Example#1. “CCT images were obtained using a 512-slice scanner (Revolution CT, General Electric, Chicago, IL, USA), with prospective gating, setting the slice thickness at 0.625 mm, 120 kV, automatic mA, rotation time of 0.28 s, DFOV: 25 cm, Detector Coverage: 160 mm. All patients were subjected to administration of contrast material (Omnipaque 350 mg/mL, GE Healthcare, Chicago, IL, USA) at a rate of 5 mL/s followed by a saline chaser. The image acquisition was triggered after a threshold of 80 HU was reached in a region of interest placed in the left ventricle (bolus-tracking technique).” [2] (from the article by Cavallo et al.; licensed under CC BY 4.0)

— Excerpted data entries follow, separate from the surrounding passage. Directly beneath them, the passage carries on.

(** ** Monotonic consumption *)

(** C1: for every parser [P] built from the library's primitive
    constructors and combinators (with any pure predicates and mappers)
    and every input string [s], a run of [P] on [s] ends either in
    [Failure] or in a [Success] whose remainder is a suffix of [s],
    hence no longer than [s].  For [bindInversed] and [seqInversed] the
    inner parser, which may be any parse function at all, runs on the
    text extracted from the left result, and the remainder the
    combinator reports is the left parser's own, a suffix of the input
    remainder.  When the loops of [P] are guarded the run does end:
    enough fuel gives a result, which is [Failure], or a [Success]
    with a suffix of [s], or the report that an ill-typed value was
    met. *)
Theorem monotonic_consumption (P : Parser.ParseFunction) (fuel : nat) (s : string) :
  Built P →
  (∀ out, Parser.parseText P fuel s = Parser.Success out →
     is_suffix (Parser.rest out) s ∧
     String.length (Parser.rest out) ≤ String.length s) ∧
  (∀ Q key input out,
     Parser.bindInversed P Q key fuel input = Parser.Success out ∨
     Parser.seqInversed P Q key fuel input = Parser.Success out →
     ∃ lres text rres,
       P fuel input = Parser.Success lres ∧
       Parser.inversed_rest key (Parser.parsed lres) = Some text ∧
       Q fuel {| Parser.parsed := VUndef; Parser.rest := text |} = Parser.Success rres ∧
       Parser.rest out = Parser.rest lres ∧
       is_suffix (Parser.rest out) (Parser.rest input)) ∧
  (Productive P →
     ∃ result,
       returns P {| Parser.parsed := VUndef; Parser.rest := s |} result ∧
       (result = Parser.Failure ∨ result = Parser.Illtyped ∨
        ∃ out, result = Parser.Success out ∧ is_suffix (Parser.rest out) s)).
Proof.
  intros HP%Built_consumes_forward. split; [|split].
  - intros out Hrun. apply HP in Hrun. cbn [Parser.rest] in Hrun.
    split; [done|by apply is_suffix_length].
  - intros Q key input out Hrun.
    unfold Parser.bindInversed, Parser.seqInversed in Hrun.
    destruct (P fuel input) as [lres| | |] eqn:Hl; cbn [Parser.on_success] in Hrun;
      [|by destruct Hrun..].
    destruct (Parser.inversed_rest key _) as [text|] eqn:Htext; [|by destruct Hrun].
    destruct (Q fuel _) as [rres| | |] eqn:Hr; cbn [Parser.on_success] in Hrun;
      [|by destruct Hrun..].
    exists lres, text, rres.
    assert (Hrest : Parser.rest out = Parser.rest lres).
    { destruct Hrun as [Hrun|Hrun].
      - destruct (object_assign _ _); [|done]. by injection Hrun as <-.
      - by injection Hrun as <-. }
    repeat (split; [done|]). rewrite Hrest. by apply (HP fuel input).
  - intros Hprod.
    destruct (Productive_settles P Hprod {| Parser.parsed := VUndef; Parser.rest := s |})
      as (f0 & result & Hresult & Hrun).
    exists result. split; [split; [done|]; exists f0; by apply Hrun|].
    destruct result as [out| | |]; [|by left|done|by right; left].
    right. right. exists out. split; [done|].
    apply (HP f0 {| Parser.parsed := VUndef; Parser.rest := s |}). by apply Hrun.
Qed.

Lemma monotonic_consumption_witness :
  let P := Parser.seqInversed (snd (Parser.brackets "(" ")"))
             (Parser.many (Parser.char "a") 1 0 None) None in
  Built P ∧
  Parser.parseText P 5 "(aab)c"
    = Parser.Success {| Parser.parsed := VArr [VStr "a"; VStr "a"]; Parser.rest := "c" |} ∧
  is_suffix "c" "(aab)c" ∧
  Productive P ∧
  ∃ result, returns P {| Parser.parsed := VUndef; Parser.rest := "(aab)c" |} result.
Proof.
  intros P.
  assert (Hcons : strictly_consumes (Parser.char "a")).
  { intros fuel i out. unfold Parser.char.
    destruct (Parser.rest i); [done|]. destruct (String.eqb _ _); [|done].
    intros [= <-]. simpl. lia. }
  assert (HP : Productive P).
  { apply Productive_seqInversed; [apply Productive_brackets|].
    apply Productive_many_consuming; [apply Productive_char|exact Hcons]. }
  assert (HB : Built P).
  { apply Built_seqInversed; [apply Built_brackets|apply Built_many, Built_char]. }
  assert (Hrun : Parser.parseText P 5 "(aab)c"
                 = Parser.Success {| Parser.parsed := VArr [VStr "a"; VStr "a"];
                                     Parser.rest := "c" |}) by reflexivity.
  pose proof (monotonic_consumption P 5 "(aab)c" HB) as (Hsafe & _ & Hends).
  split; [exact HB|]. split; [exact Hrun|].
  split; [exact (proj1 (Hsafe _ Hrun))|]. split; [exact HP|].
  destruct (Hends HP) as (result & Hresult & _). by exists result.
Defined.

(** * Further properties of the combinators *)

(** ** Alternation, sequencing and mapping *)

(** X1: alternation is associative and [Parser.zero] is its unit on
    both sides: [or] tries its operands from left to right on the same
    input and the first success wins. *)
Theorem or_laws (P Q R : Parser.ParseFunction) (fuel : nat) (input : Parser.Just) :
  Parser.or (Parser.or P Q) R fuel input = Parser.or P (Parser.or Q R) fuel input ∧
  Parser.or Parser.zero P fuel input = P fuel input ∧
  Parser.or P Parser.zero fuel input = P fuel input.
Proof.
  unfold Parser.or, Parser.zero. repeat split.
  - by destruct (P fuel input).
  - by destruct (P fuel input).
Qed.

(** X2: [default(d)] is alternation with the constant parser,
    [P.default(d)] behaves as [P.or(Parser.result(d))], and it never
    returns [Failure]. *)
Theorem default_as_or (P : Parser.ParseFunction) (d : value) (fuel : nat)
    (input : Parser.Just) :
  Parser.default P d fuel input = Parser.or P (Parser.result d) fuel input ∧
  Parser.default P d fuel input ≠ Parser.Failure.
Proof.
  unfold Parser.default, Parser.or, Parser.result.
  by destruct (P fuel input).
Qed.

(** X3: sequencing is associative, and a failing left operand makes
    the sequence fail without the right operand being consulted. *)
Theorem seq_laws (P Q R : Parser.ParseFunction) (fuel : nat) (input : Parser.Just) :
  Parser.seq (Parser.seq P Q) R fuel input = Parser.seq P (Parser.seq Q R) fuel input ∧
  Parser.seq Parser.zero P fuel input = Parser.Failure ∧
  (P fuel input = Parser.Failure → Parser.seq P Q fuel input = Parser.Failure).
Proof.
  unfold Parser.seq, Parser.zero. repeat split.
  - by destruct (P fuel input).
  - by intros ->.
Qed.

Lemma seq_laws_witness :
  Parser.char "a" 0 {| Parser.parsed := VUndef; Parser.rest := "b" |} = Parser.Failure ∧
  Parser.seq (Parser.char "a") Parser.all 0
    {| Parser.parsed := VUndef; Parser.rest := "b" |} = Parser.Failure.
Proof.
  split; [reflexivity|].
  apply (proj2 (proj2 (seq_laws (Parser.char "a") Parser.all Parser.all 0
                         {| Parser.parsed := VUndef; Parser.rest := "b" |}))).
  reflexivity.
Defined.


(** X5: [pass] and [seq] run the same two parsers in the same order,
    [Q] on the state [P] returned: they succeed on the same inputs and
    leave the same remainder, that of [Q]; [pass] returns the value of
    [P] where [seq] returns the value of [Q]. *)
Theorem pass_seq_agree (P Q : Parser.ParseFunction) (fuel : nat) (input : Parser.Just)
    (v : value) (r : string) :
  Parser.pass P Q fuel input = Parser.Success {| Parser.parsed := v; Parser.rest := r |} ↔
  ∃ lres rres,
    P fuel input = Parser.Success lres ∧ Q fuel lres = Parser.Success rres ∧
    v = Parser.parsed lres ∧ r = Parser.rest rres ∧
    Parser.seq P Q fuel input
      = Parser.Success {| Parser.parsed := Parser.parsed rres; Parser.rest := r |}.
Proof.
  unfold Parser.pass, Parser.seq. split.
  - destruct (P fuel input) as [lres| | |]; cbn; try done.
    destruct (Q fuel lres) as [[w r']| | |] eqn:HQ; cbn; try done.
    intros [= <- <-]. exists lres, {| Parser.parsed := w; Parser.rest := r' |}.
    cbn. by rewrite HQ.
  - intros (lres & rres & -> & HQ & -> & -> & _). cbn. by rewrite HQ.
Qed.


(** ** Single characters *)

(** X7: [Parser.char(c)] for a one-character [c] is [Parser.sat] with
    the test "equals [c]"; for a [c] that is not exactly one character
    it never succeeds; [Parser.item] is [Parser.sat] with the test
    that always holds; and a successful [sat] consumes exactly the
    first character, which satisfies the test and is the value. *)
Theorem single_character_parsers (a : ascii) (c : string) (p : Parser.Predicate)
    (fuel : nat) (input : Parser.Just) :
  Parser.char (unit_string a) fuel input
    = Parser.sat (fun x => String.eqb x (unit_string a)) fuel input ∧
  (String.length c ≠ 1 → Parser.char c fuel input = Parser.Failure) ∧
  Parser.item fuel input = Parser.sat (fun _ => true) fuel input ∧
  (∀ out, Parser.sat p fuel input = Parser.Success out →
     ∃ x, Parser.rest input = String x (Parser.rest out) ∧
          Parser.parsed out = VStr (unit_string x) ∧ p (unit_string x) = true).
Proof.
  unfold Parser.char, Parser.sat, Parser.item. repeat split.
  - destruct (Parser.rest input) as [|x tail]; [done|].
    rewrite unit_string_eqb. case_bool_decide; [by subst|done].
  - intros Hlen. destruct (Parser.rest input) as [|x tail]; [done|].
    destruct (String.eqb_spec (unit_string x) c) as [<-|]; done.
  - intros out. destruct (Parser.rest input) as [|x tail]; [done|].
    destruct (p (unit_string x)) eqn:Hp; [|done]. intros [= <-]. by exists x.
Qed.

Example#2. “Patients underwent prostate MRI on a 3 T MR750 scanner (GE Healthcare, Waukesha, WI) using a 32-channel receiver coil. Intravenous injection of hyoscine butylbromide (Buscopan, 20 mg/mL; Boehringer, Ingelheim am Rhein, Germany) was administered prior to imaging to reduce peristaltic movement, unless clinically contraindicated. Multiparametric MRI protocol included Axial T1 and multiplanar high-resolution T2-weighted 2D fast recovery FSE (field of view (FOV) 18 × 18 cm2; voxel size 0.35 × 0.35 mm2; slice thickness 3 mm; gap 0 mm). Diffusion-weighted imaging (DWI) was performed using a spin-echo echo-planar imaging pulse sequence (FOV 28 cm; slice thickness 3 mm; gap 0 mm; b-values: b-150, b-750, and b-1,400 s/mm2) and an additional small FOV (24 cm) b-2,000 s/mm2 DWI sequence; ADC maps were calculated automatically. Dynamic contrast enhancement was performed using a standard sequence (FOV 24 cm; slice thickness and gap 3 mm and 0 mm, respectively; temporal resolution 7 s) following a bolus of Gadobutrol (Gadovist, 0.1 mmol/kg; Bayer, Leverkusen, Germany) at 28 s via a power injector, at a rate of 3 mL/s (dose 0.1 mmol/kg).” [3] (from the article by Sushentsev et al.; licensed under CC BY 4.0)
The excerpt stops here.